_What to produce:_ Please copy the leading lines of the entries below exactly, concluding with the line in which "[authors], [book_author]) and" occurs.

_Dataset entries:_
______________________________

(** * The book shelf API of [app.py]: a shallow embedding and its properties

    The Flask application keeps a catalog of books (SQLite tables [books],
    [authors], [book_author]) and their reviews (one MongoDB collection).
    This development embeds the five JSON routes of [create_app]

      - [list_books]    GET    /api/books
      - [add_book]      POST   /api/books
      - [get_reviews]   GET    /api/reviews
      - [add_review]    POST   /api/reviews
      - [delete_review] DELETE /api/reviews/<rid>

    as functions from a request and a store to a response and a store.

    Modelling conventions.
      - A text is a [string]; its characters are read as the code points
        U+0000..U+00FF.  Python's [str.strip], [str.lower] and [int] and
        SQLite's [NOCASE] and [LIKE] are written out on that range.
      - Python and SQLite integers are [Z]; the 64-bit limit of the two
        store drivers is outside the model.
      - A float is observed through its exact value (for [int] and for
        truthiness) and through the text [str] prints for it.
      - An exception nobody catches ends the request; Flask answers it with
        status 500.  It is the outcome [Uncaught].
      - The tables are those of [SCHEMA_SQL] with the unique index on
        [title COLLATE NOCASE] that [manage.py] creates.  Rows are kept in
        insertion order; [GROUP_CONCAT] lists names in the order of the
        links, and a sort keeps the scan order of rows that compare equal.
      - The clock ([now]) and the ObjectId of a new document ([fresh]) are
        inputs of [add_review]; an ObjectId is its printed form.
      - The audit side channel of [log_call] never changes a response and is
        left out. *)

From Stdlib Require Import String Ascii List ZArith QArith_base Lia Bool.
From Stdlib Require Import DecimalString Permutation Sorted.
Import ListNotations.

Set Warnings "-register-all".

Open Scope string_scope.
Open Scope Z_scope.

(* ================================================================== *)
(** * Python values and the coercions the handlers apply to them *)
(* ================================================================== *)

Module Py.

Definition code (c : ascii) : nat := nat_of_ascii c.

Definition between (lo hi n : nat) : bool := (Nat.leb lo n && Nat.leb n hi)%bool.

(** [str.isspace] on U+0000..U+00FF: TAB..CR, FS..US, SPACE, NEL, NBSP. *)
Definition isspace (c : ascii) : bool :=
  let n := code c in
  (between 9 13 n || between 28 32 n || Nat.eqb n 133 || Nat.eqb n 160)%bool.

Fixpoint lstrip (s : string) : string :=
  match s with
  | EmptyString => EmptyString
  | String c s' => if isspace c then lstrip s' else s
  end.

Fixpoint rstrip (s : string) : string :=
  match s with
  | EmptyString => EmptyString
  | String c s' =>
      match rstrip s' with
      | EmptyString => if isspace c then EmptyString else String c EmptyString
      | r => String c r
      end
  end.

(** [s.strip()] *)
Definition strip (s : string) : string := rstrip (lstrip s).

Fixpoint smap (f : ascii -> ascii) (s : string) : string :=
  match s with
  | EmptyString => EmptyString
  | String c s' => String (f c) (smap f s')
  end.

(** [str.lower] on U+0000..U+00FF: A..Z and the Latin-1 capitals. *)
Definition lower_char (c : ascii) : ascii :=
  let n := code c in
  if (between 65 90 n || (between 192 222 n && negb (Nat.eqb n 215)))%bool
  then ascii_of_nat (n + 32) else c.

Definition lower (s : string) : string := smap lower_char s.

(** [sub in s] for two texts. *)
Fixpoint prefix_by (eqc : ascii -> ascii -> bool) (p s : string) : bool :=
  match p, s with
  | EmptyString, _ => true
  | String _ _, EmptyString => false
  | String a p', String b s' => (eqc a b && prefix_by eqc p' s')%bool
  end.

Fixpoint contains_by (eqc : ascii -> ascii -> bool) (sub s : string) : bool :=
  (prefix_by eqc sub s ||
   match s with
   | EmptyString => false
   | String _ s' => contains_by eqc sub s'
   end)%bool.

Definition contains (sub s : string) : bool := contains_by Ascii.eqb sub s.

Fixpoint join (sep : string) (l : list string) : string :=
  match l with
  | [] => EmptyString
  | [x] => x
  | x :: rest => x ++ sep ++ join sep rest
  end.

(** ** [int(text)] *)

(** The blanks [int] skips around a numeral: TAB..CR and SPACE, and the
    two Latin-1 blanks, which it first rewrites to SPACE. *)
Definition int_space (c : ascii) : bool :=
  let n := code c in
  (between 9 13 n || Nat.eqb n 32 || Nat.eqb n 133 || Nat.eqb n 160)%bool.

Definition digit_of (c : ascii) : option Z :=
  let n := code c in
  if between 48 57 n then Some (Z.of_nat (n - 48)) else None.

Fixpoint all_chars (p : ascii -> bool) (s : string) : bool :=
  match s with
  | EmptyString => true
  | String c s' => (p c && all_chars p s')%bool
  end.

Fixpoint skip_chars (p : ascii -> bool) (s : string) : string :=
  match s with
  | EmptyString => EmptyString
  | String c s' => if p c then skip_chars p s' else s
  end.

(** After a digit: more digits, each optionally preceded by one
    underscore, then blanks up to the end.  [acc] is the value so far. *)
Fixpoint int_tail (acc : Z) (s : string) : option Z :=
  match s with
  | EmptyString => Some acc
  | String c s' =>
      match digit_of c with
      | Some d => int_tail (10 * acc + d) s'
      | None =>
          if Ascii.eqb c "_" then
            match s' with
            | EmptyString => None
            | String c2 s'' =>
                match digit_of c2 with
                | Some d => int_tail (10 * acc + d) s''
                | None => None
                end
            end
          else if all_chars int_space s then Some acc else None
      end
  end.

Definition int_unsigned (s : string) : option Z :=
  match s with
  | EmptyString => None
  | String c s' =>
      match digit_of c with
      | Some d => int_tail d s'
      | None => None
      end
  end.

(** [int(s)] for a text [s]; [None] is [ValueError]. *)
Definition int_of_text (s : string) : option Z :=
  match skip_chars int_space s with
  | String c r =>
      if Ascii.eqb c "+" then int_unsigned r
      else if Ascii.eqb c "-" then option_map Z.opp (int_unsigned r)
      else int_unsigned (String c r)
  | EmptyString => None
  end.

______________________________

_Your response:_
(** * The book shelf API of [app.py]: a shallow embedding and its properties

    The Flask application keeps a catalog of books (SQLite tables [books],
    [authors], [book_author]) and their reviews (one MongoDB collection).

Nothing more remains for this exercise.